L'Indien haussa les épaules avec dédain.

—Les Apaches sont de vieilles femmes, bavardes et poltronnes, dit-il, l'Aigle-Volant les méprise.

—Possible! reprit le chasseur en hochant la tête; cependant, à mon avis, nous aurions mieux fait de continuer notre route jusqu'au lever du soleil, afin de mettre une plus grande distance entre eux et nous, au lieu de nous arrêter aussi imprudemment ici; nous sommes bien près encore du camp de nos ennemis.

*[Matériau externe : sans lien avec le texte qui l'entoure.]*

(* ===== verification/Merkle.v ===== *)
(** * Merkle: the block's merkle tree ([consensus/src/block/merkle.rs]) *)
From S2P Require Import Prelude Bitcoin SighashProofs.

Definition MERKLE_LEVELS_MAX : Z := 32.

Record MerkleRoot := mkMerkleRoot { root : bytes; mutated : bool }.

(** [as_chunks::<2>().0]: the whole pairs. *)
Fixpoint pairs {A} (l : list A) : list (A * A) :=
  match l with
  | a :: b :: l => (a, b) :: pairs l
  | _ => []
  end.

Section merkle.
Context `{Hashes} {E : Type}.

(** [for _ in 0..=MERKLE_LEVELS_MAX], left by [break] on a level of one. *)
Fixpoint merkle_loop (iterations : nat) (level : list bytes) (mutated : bool)
    : outcome E (list bytes * bool) :=
  match iterations with
  | O => Ok (level, mutated)
  | S iterations =>
      if len level <=? 1 then Ok (level, mutated)
      else
        let mutated := mutated || existsb (fun '(a, b) => bool_decide (a = b)) (pairs level) in
        level ←
          (if len level mod 2 =? 1 then l ← expect (last level); Ok (level ++ [l]) else Ok level);
        assert_ (len level mod 2 =? 0);;
        let parents := map (fun '(a, b) => sha256d (a ++ b)) (pairs level) in
        assert_ (len parents * 2 =? len level);;
        merkle_loop iterations parents mutated
  end.

Definition merkle_root (leaves : list bytes) : outcome E MerkleRoot :=
  let leaf_count := len leaves in
  '(level, mutated) ← merkle_loop (Z.to_nat (MERKLE_LEVELS_MAX + 1)) leaves false;
  assert_ (len level <=? 1);;
  (if leaf_count <=? 1 then assert_ (negb mutated) else Ok tt);;
  Ok (mkMerkleRoot (default (replicate 32 x00) (head level)) mutated).
End merkle.

(** ** The tree, level by level *)

Section tree.
Context `{Hashes}.

(** A level with its last hash repeated if there is an odd number of them. *)
Definition evened (l : list bytes) : list bytes :=
  if Nat.odd (length l) then l ++ option_list (last l) else l.

Definition parents (l : list bytes) : list bytes :=
  map (fun '(a, b) => sha256d (a ++ b)) (pairs (evened l)).

Definition twins (l : list bytes) : bool := existsb (fun '(a, b) => bool_decide (a = b)) (pairs l).

Lemma pairs_ind {A} (P : list A -> Prop) : P [] -> (forall a, P [a]) ->
  (forall a b l, P l -> P (a :: b :: l)) -> forall l, P l.
Proof.
  intros H0 H1 H2 l. enough (P l /\ forall a, P (a :: l)) by tauto.
  induction l as [|x l [IH IHc]]; [auto|]. split; [apply IHc|]. intros a. by apply H2.
Qed.

Lemma length_pairs {A} (l : list A) : length (pairs l) = (length l / 2)%nat.
Proof.
  induction l as [|a|a b l IH] using pairs_ind; [done|done|]. cbn [pairs length]. rewrite IH.
  replace (S (S (length l))) with (length l + 1 * 2)%nat by lia. rewrite Nat.div_add by lia. lia.
Qed.

Lemma pairs_inj {A} (l k : list A) : Nat.odd (length l) = false -> Nat.odd (length k) = false ->
  pairs l = pairs k -> l = k.
Proof.
  revert k; induction l as [|a|a b l IH] using pairs_ind; intros [|c [|d k]] Hl Hk Hp;
    try discriminate; [done|]. cbn in Hp. injection Hp as -> -> Hp. do 2 f_equal. by apply IH.
Qed.

Lemma length_evened l : length (evened l) = (2 * ((length l + 1) / 2))%nat.
Proof.
  unfold evened. pose proof (Nat.div_mod_eq (length l + 1) 2) as Hd.
  pose proof (Nat.mod_upper_bound (length l + 1) 2 ltac:(lia)).
  destruct (Nat.odd (length l)) eqn:Ho.
  - assert (Hex : exists n, length l = (2 * n + 1)%nat) by (apply Nat.odd_spec in Ho; exact Ho).
    destruct Hex as [n Hn]. destruct (last l) eqn:Hl; [|apply last_None in Hl as ->; discriminate].
    rewrite length_app. unfold option_list; cbn [from_option option_rect length]. lia.
  - assert (Hex : exists n, length l = (2 * n)%nat)
      by (rewrite <-Nat.negb_even in Ho; apply negb_false_iff in Ho; by apply Nat.even_spec in Ho).
    destruct Hex as [n Hn]. lia.
Qed.

Lemma length_parents l : length (parents l) = ((length l + 1) / 2)%nat.
Proof.
  unfold parents. rewrite length_map, length_pairs, length_evened, Nat.mul_comm.
  by apply Nat.div_mul.
Qed.

Lemma merkle_loop_step {E} n l m : (1 < length l)%nat ->
  merkle_loop (E:=E) (S n) l m = merkle_loop n (parents l) (m || twins l).
Proof.
  intros Hl. cbn [merkle_loop]. rewrite (proj2 (Z.leb_gt _ _)) by (unfold len; lia).
  assert (Hlevel : (if len l mod 2 =? 1 then x ← expect (last l); Ok (l ++ [x]) else Ok l) = Ok (E:=E) (evened l)).
  { unfold evened, len. destruct (Nat.odd (length l)) eqn:Ho.
    - rewrite (proj2 (Z.eqb_eq _ _)).
      + destruct (last l) eqn:Hx; [done|]. apply last_None in Hx as ->. cbn in Hl. lia.
      + apply Nat.odd_spec in Ho as [k ->]. dlia.
    - rewrite (proj2 (Z.eqb_neq _ _)); [done|].
      rewrite <-Nat.negb_even in Ho. apply negb_false_iff, Nat.even_spec in Ho as [k ->]. dlia. }
  rewrite Hlevel. run.
  assert (He : len (evened l) mod 2 = 0) by (unfold len; rewrite length_evened; dlia).
  rewrite He. run. change (map _ (pairs (evened l))) with (parents l).
  rewrite (proj2 (Z.eqb_eq (len (parents l) * 2) _)); [done|].
  unfold len. rewrite length_parents, length_evened. lia.
Qed.

Lemma merkle_loop_done {E} n l m : (length l <= 1)%nat -> merkle_loop (E:=E) n l m = Ok (l, m).
Proof. destruct n; [done|]. cbn [merkle_loop]. intros. by rewrite (proj2 (Z.leb_le _ _)) by (unfold len; lia). Qed.

(** The level of height [n] above the leaves, and whether a level below it had twins. *)
Fixpoint level_at (n : nat) (l : list bytes) : list bytes :=
  match n with O => l | S n => level_at n (parents l) end.
Fixpoint twins_below (n : nat) (l : list bytes) : bool :=
  match n with O => false | S n => twins l || twins_below n (parents l) end.

Definition depth (l : list bytes) : nat := Nat.log2_up (length l).

Lemma depth_parents l : (1 < length l)%nat -> depth l = S (depth (parents l)).
Proof.
  intros Hl. unfold depth. rewrite length_parents.
  destruct (Nat.Even_or_Odd (length l)) as [[k Hk]|[k Hk]]; rewrite Hk in *.
  - replace ((2 * k + 1) / 2)%nat with k by (apply (Nat.div_unique _ _ _ 1); lia).
    apply Nat.log2_up_double. lia.
  - replace ((2 * k + 1 + 1) / 2)%nat with (S k) by (apply (Nat.div_unique _ _ _ 0); lia).
    rewrite Nat.log2_up_succ_double by lia. rewrite (Nat.log2_up_eqn (S k)) by lia. done.
Qed.

Lemma merkle_loop_eq {E} d : forall n l m, depth l = d -> (d <= n)%nat ->
  exists top, merkle_loop (E:=E) n l m = Ok (top, m || twins_below d l) /\
    top = level_at d l /\ (length top <= 1)%nat.
Proof.
  induction d as [|d IH]; intros n l m Hd Hn.
  - assert (Hl : (length l <= 1)%nat) by (unfold depth in Hd; apply Nat.log2_up_null in Hd; lia).
    rewrite merkle_loop_done by done. exists l. split_and!; [|done|done]. by rewrite orb_false_r.
  - assert (Hl : (1 < length l)%nat) by (unfold depth in Hd; pose proof (proj2 (Nat.log2_up_null (length l))); lia).
    destruct n as [|n]; [lia|]. rewrite merkle_loop_step by done.
    destruct (IH n (parents l) (m || twins l)) as (top & -> & -> & Ht);
      [rewrite depth_parents in Hd by done; by injection Hd|lia|].
    exists (level_at d (parents l)). split_and!; [|done|done]. cbn [twins_below]. by rewrite orb_assoc.
Qed.
End tree.

(** ** What the root binds *)

Section binding.
Context `{HL : HashLengths}.

(** Two different 64-byte messages with one double SHA-256. *)
Definition collision : Prop :=
  exists a b : bytes, length a = 64%nat /\ length b = 64%nat /\ a <> b /\ sha256d a = sha256d b.

Definition hashes_ok (l : list bytes) : Prop := Forall (fun x => length x = 32%nat) l.

Lemma hashes_evened l : hashes_ok l -> hashes_ok (evened l).
Proof.
  intros Hl. unfold evened. destruct (Nat.odd _); [|done]. apply Forall_app. split; [done|].
  destruct (last l) as [x|] eqn:Hx; [|constructor]. apply last_Some in Hx as [k ->].
  apply Forall_app in Hl as [_ Hl]. done.
Qed.

Lemma hashes_parents l : hashes_ok (parents l).
Proof.
  unfold parents, hashes_ok. apply Forall_map, Forall_forall. intros [a b] _. apply length_sha256d.
Qed.

Lemma even_evened l : Nat.odd (length (evened l)) = false.
Proof.
  rewrite length_evened, <-Nat.negb_even, Nat.even_mul. done.
Qed.

Lemma parents_pairs l k : hashes_ok l -> hashes_ok k ->
  map (fun '(a, b) => sha256d (a ++ b)) (pairs l) = map (fun '(a, b) => sha256d (a ++ b)) (pairs k) ->
  pairs l = pairs k \/ collision.
Proof.
  revert k; induction l as [|a|a b l IH] using pairs_ind; intros [|c [|d k]] Hl Hk Heq; cbn in Heq;
    try discriminate; [by left..|].
  injection Heq as Hh Ht.
  apply Forall_cons in Hl as [Ha Hl]. apply Forall_cons in Hl as [Hb Hl].
  apply Forall_cons in Hk as [Hc Hk]. apply Forall_cons in Hk as [Hd Hk].
  destruct (decide (a ++ b = c ++ d)) as [Happ|Hne].
  - apply app_inj_1 in Happ as [-> ->]; [|congruence]. cbn. destruct (IH k Hl Hk Ht) as [->|]; auto.
  - right. exists (a ++ b), (c ++ d). rewrite !length_app. split_and!; [lia|lia|done|done].
Qed.

(** A level that had to be evened is never the evened form of another without twins. *)
Lemma twins_snoc l x : Nat.odd (length l) = true -> last l = Some x -> twins (l ++ [x]) = true.
Proof.
  unfold twins. induction l as [|a|a b l IH] using pairs_ind; intros Ho Hx; [done| |].
  - injection Hx as ->. cbn. by rewrite bool_decide_eq_true_2.
  - cbn [app pairs existsb]. apply orb_true_iff. right. apply IH; [done|]. by destruct l.
Qed.

Lemma evened_inj l k : evened l = evened k -> twins l = false -> twins k = false -> l = k.
Proof.
  assert (Hcase : forall l k, Nat.odd (length l) = true -> Nat.odd (length k) = false ->
    l ++ option_list (last l) = k -> twins k = false -> False).
  { intros l' k' Ho _ <- Ht. destruct (last l') as [x|] eqn:Hx.
    - unfold option_list in Ht. cbn in Ht. rewrite (twins_snoc l' x) in Ht by done. done.
    - apply last_None in Hx as ->. done. }
  unfold evened. destruct (Nat.odd (length l)) eqn:Hl, (Nat.odd (length k)) eqn:Hk; intros Heq Htl Htk.
  - destruct (last l) as [x|] eqn:Hx; [|apply last_None in Hx as ->; done].
    destruct (last k) as [y|] eqn:Hy; [|apply last_None in Hy as ->; done].
    unfold option_list in Heq. cbn in Heq. by apply app_inj_2 in Heq as [-> _].
  - exfalso. by apply (Hcase l k).
  - exfalso. apply (Hcase k l); done.
  - done.
Qed.

Lemma level_binding d : forall l k, hashes_ok l -> hashes_ok k -> depth l = d -> depth k = d ->
  level_at d l = level_at d k -> twins_below d l = false -> twins_below d k = false ->
  l = k \/ collision.
Proof.
  induction d as [|d IH]; intros l k Hl Hk Hdl Hdk Heq Htl Htk; [by left|].
  assert (H1l : (1 < length l)%nat) by (unfold depth in Hdl; pose proof (proj2 (Nat.log2_up_null (length l))); lia).
  assert (H1k : (1 < length k)%nat) by (unfold depth in Hdk; pose proof (proj2 (Nat.log2_up_null (length k))); lia).
  rewrite depth_parents in Hdl, Hdk by done. cbn in Heq, Htl, Htk.
  apply orb_false_iff in Htl as [Htl Htl'], Htk as [Htk Htk'].
  destruct (IH (parents l) (parents k)) as [Hp|]; auto using hashes_parents.
  destruct (parents_pairs (evened l) (evened k)) as [Hpairs|]; auto using hashes_evened.
  left. apply evened_inj; [|done|done]. apply pairs_inj; auto using even_evened.
Qed.

Lemma merkle_root_eq {E} l : len l <= 2 ^ 33 ->
  merkle_root (E:=E) l = Ok (mkMerkleRoot (default (replicate 32 x00) (head (level_at (depth l) l)))
    (twins_below (depth l) l)).
Proof.
  intros Hl. unfold merkle_root. change (Z.to_nat (MERKLE_LEVELS_MAX + 1)) with 33%nat.
  destruct (merkle_loop_eq (E:=E) (depth l) 33 l false eq_refl) as (top & -> & -> & Ht).
  { unfold depth. destruct (decide (length l = 0%nat)) as [->|]; [cbn; lia|].
    apply Nat.log2_up_le_pow2; [lia|]. apply Nat2Z.inj_le. rewrite Nat2Z.inj_pow. exact Hl. }
  run. rewrite (proj2 (Z.leb_le (len (level_at _ _)) 1)) by (unfold len; lia). run.
  destruct (Z.leb_spec (len l) 1) as [H1|]; [|done].
  assert (depth l = 0%nat) as -> by (unfold depth; apply Nat.log2_up_null; unfold len in H1; lia). done.
Qed.

Lemma level_at_top l : l <> [] -> exists r, level_at (depth l) l = [r].
Proof.
  intros Hne. remember (depth l) as d eqn:Hd. revert l Hne Hd; induction d as [|d IH]; intros l Hne Hd.
  - symmetry in Hd. unfold depth in Hd. apply Nat.log2_up_null in Hd. destruct l as [|r [|]]; cbn in Hd; [done|by exists r|lia].
  - assert (Hl : (1 < length l)%nat) by (unfold depth in Hd; pose proof (proj2 (Nat.log2_up_null (length l))); lia).
    cbn [level_at]. apply IH; [|rewrite depth_parents in Hd by done; by injection Hd].
    intros Hp. apply (f_equal length) in Hp. rewrite length_parents in Hp. cbn [length] in Hp.
    apply Nat.div_small_iff in Hp; lia.
Qed.

(** The merkle root is computed for every block without a panic and without running out
    of its 33 levels, and an unmutated root binds the transaction list: two lists of ids
    whose trees have the same height, with the same root and neither flagged as mutated, are
    the same list, or else they exhibit a collision of double SHA-256. This is what the
    mutation flag buys against CVE-2012-2459. *)
Theorem merkle_root_binding {E} l k : l <> [] -> k <> [] -> hashes_ok l -> hashes_ok k ->
  len l <= 2 ^ 33 -> len k <= 2 ^ 33 -> depth l = depth k ->
  exists rl rk, merkle_root (E:=E) l = Ok rl /\ merkle_root (E:=E) k = Ok rk /\
    (root rl = root rk -> mutated rl = false -> mutated rk = false -> l = k \/ collision).
Proof.
  intros Hnl Hnk Hl Hk Hll Hlk Hd. rewrite !merkle_root_eq by done. eexists _, _. split; [done|]. split; [done|].
  cbn [root mutated]. destruct (level_at_top l Hnl) as [r Hr]. destruct (level_at_top k Hnk) as [s Hs].
  rewrite Hr, Hs. cbn. intros <- Htl Htk.
  apply (level_binding (depth l)); [done|done|done|done| |done|by rewrite Hd].
  rewrite Hr, Hd. done.
Qed.

(** The malleability the flag detects: repeating the last id of a list of odd length
    (more than one) leaves the merkle root as it was, and the longer list is always flagged
    as mutated, so it is refused without condemning the header. *)
Theorem merkle_duplicate_flagged {E} l x : 1 < len l <= 2 ^ 32 -> Nat.odd (length l) = true ->
  last l = Some x ->
  exists r r', merkle_root (E:=E) l = Ok r /\ merkle_root (E:=E) (l ++ [x]) = Ok r' /\
    root r' = root r /\ mutated r' = true.
Proof.
  intros Hl Ho Hx.
  assert (He : evened (l ++ [x]) = evened l).
  { unfold evened. rewrite Ho, Hx, length_app. cbn [length].
    rewrite Nat.add_1_r, Nat.odd_succ, <-Nat.negb_odd, Ho. done. }
  assert (Hp : parents (l ++ [x]) = parents l) by (unfold parents; by rewrite He).
  assert (H0 : (1 < length l)%nat) by (unfold len in Hl; lia).
  assert (H1 : (1 < length (l ++ [x]))%nat) by (rewrite length_app; cbn; lia).
  rewrite !merkle_root_eq; [|rewrite len_app; change (len [x]) with 1; lia|lia].
  eexists _, _. split; [done|]. split; [done|]. cbn [root mutated].
  rewrite (depth_parents l), (depth_parents (l ++ [x])), Hp by (done || lia). cbn [level_at twins_below].
  rewrite Hp. split; [done|]. by rewrite (twins_snoc l x).
Qed.
End binding.

Definition leaf (b : byte) : bytes := repeat b 32.

Lemma merkle_root_binding_witness :
  exists rl rk, @merkle_root prefix_hashes Empty_set [leaf x01; leaf x02; leaf x03] = Ok rl /\
    @merkle_root prefix_hashes Empty_set [leaf x01; leaf x02; leaf x03; leaf x04] = Ok rk /\
    mutated rl = false /\ mutated rk = false.
Proof.
  destruct (@merkle_root_binding prefix_hashes prefix_hash_lengths Empty_set
    [leaf x01; leaf x02; leaf x03] [leaf x01; leaf x02; leaf x03; leaf x04]) as (rl & rk & Hl & Hk & _).
  - discriminate.
  - discriminate.
  - repeat constructor.
  - repeat constructor.
  - vm_compute. congruence.
  - vm_compute. congruence.
  - reflexivity.
  - exists rl, rk. split_and!; [exact Hl|exact Hk| |]; vm_compute in Hl, Hk; injection Hl as <-;
      injection Hk as <-; reflexivity.
Defined.

Lemma merkle_duplicate_flagged_witness :
  exists r r', @merkle_root prefix_hashes Empty_set [leaf x01; leaf x02; leaf x03] = Ok r /\
    @merkle_root prefix_hashes Empty_set [leaf x01; leaf x02; leaf x03; leaf x03] = Ok r' /\
    root r' = root r /\ mutated r' = true.
Proof.
  apply (@merkle_duplicate_flagged prefix_hashes Empty_set [leaf x01; leaf x02; leaf x03] (leaf x03)).
  - vm_compute. split; congruence.
  - reflexivity.
  - reflexivity.
Defined.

—L'eau de feu a bouché les oreilles et fermé les yeux des chiens apaches; ils dorment étendus sur la terre.

—Hum! Ce n'est pas mon opinion, je suis au contraire, persuadé qu'il veillent et qu'ils nous cherchent.

Au même instant, comme si le hasard avait voulu justifier la crainte du prudent chasseur, une dizaine de coups de feu éclatèrent avec fracas; un horrible cri de guerre auquel le Canadien et le Comanche répondirent par un cri de défi sortit du sein de la forêt et une trentaine d'Indiens apaches se ruèrent en hurlant vers le brasier auprès duquel se tenaient nos trois personnages; mais ceux-ci avaient subitement disparu comme par enchantement.

Les Apaches s'arrêtèrent avec un frémissement de rage, ne sachant plus quelle direction prendre pour retrouver leurs rusés ennemis. Soudain trois coup de feu furent tirés de l'intérieur de la forêt; trois Apaches roulèrent sur le sol, la poitrine traversée.

Les Indiens poussèrent un hurlement de fureur et se précipitèrent dans la direction des coups de feu.

Au moment où ils arrivaient à lisière de la forêt, un homme en sortit en agitant de la main droite une robe de bison en signe de paix.